_DATA FOR PROCESSING:_
(** * FEND Arcade Game: the game loop of [src/js/engine.js]

    A shallow embedding of the engine's loop core: the frame callback [main],
    [init], the phase dispatch of [update] and [render], [checkCollisions],
    and the part of the browser the loop talks to (the document's listener
    table, the animation-frame queue, [Date.now] and the canvas context).

    JavaScript numbers are IEEE 754 binary64 values, which is what Rocq's
    primitive [float] is: [<], [+], [-], [*] and [/] of the source are the
    primitive operations, rounding and NaN included.

    The script runs in a monad that threads the state of the page and logs
    what the run does as a call tree: a call of one of the engine's functions
    is a node whose children are what the body did. app.js is not part of
    the engine; what the engine calls of it is a type class ([AppJs]). *)

From Stdlib Require Import ZArith List String Bool Lia Floats Uint63.
Import ListNotations.
Local Open Scope string_scope.
Local Open Scope list_scope.
Set Warnings "-inexact-float".

(** ** Numbers *)

Definition number : Type := float.

(** A loop counter ([row], [col]) as the number it is in the source. *)
Definition num_of_nat (n : nat) : number :=
  PrimFloat.of_uint63 (Uint63.of_Z (Z.of_nat n)).

(** [a > b] of the source; on IEEE numbers it is [b < a]. *)
Definition gtb (a b : number) : bool := PrimFloat.ltb b a.

(** [now - lastTime] where [lastTime] may still be [undefined]
    ([let lastTime;]): [ToNumber(undefined)] is NaN. *)
Definition toNumber (v : option number) : number :=
  match v with
  | Some n => n
  | None => PrimFloat.nan
  end.

(** ** The game phase: the three string literals [gameStatus] is ever given *)

Inductive GameStatus : Type :=
| NewGame
| InGame
| GameOver.

Definition status_literal (g : GameStatus) : string :=
  match g with
  | NewGame => "new game"
  | InGame => "in game"
  | GameOver => "game over"
  end.

(** ** The document's listener table *)

Inductive EventType : Type :=
| KeyDown
| KeyUp.

(** The function objects the loop registers. [Input] is the one global
    [input] of app.js; [startInput] and [gameoverInput] are closures created
    anew by each call of [update], told apart by the order of creation. *)
Inductive Listener : Type :=
| Input
| StartInput (id : nat)
| GameoverInput (id : nat).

_WORK INSTRUCTIONS:_ From the line containing "is a node whose" through the last line of the records above, reproduce every line exactly.

_TASK OUTPUT:_
    is a node whose children are what the body did. app.js is not part of
    the engine; what the engine calls of it is a type class ([AppJs]). *)

From Stdlib Require Import ZArith List String Bool Lia Floats Uint63.
Import ListNotations.
Local Open Scope string_scope.
Local Open Scope list_scope.
Set Warnings "-inexact-float".

(** ** Numbers *)

Definition number : Type := float.

(** A loop counter ([row], [col]) as the number it is in the source. *)
Definition num_of_nat (n : nat) : number :=
  PrimFloat.of_uint63 (Uint63.of_Z (Z.of_nat n)).

(** [a > b] of the source; on IEEE numbers it is [b < a]. *)
Definition gtb (a b : number) : bool := PrimFloat.ltb b a.

(** [now - lastTime] where [lastTime] may still be [undefined]
    ([let lastTime;]): [ToNumber(undefined)] is NaN. *)
Definition toNumber (v : option number) : number :=
  match v with
  | Some n => n
  | None => PrimFloat.nan
  end.

(** ** The game phase: the three string literals [gameStatus] is ever given *)

Inductive GameStatus : Type :=
| NewGame
| InGame
| GameOver.

Definition status_literal (g : GameStatus) : string :=
  match g with
  | NewGame => "new game"
  | InGame => "in game"
  | GameOver => "game over"
  end.

(** ** The document's listener table *)

Inductive EventType : Type :=
| KeyDown
| KeyUp.

(** The function objects the loop registers. [Input] is the one global
    [input] of app.js; [startInput] and [gameoverInput] are closures created
    anew by each call of [update], told apart by the order of creation. *)
Inductive Listener : Type :=
| Input
| StartInput (id : nat)
| GameoverInput (id : nat).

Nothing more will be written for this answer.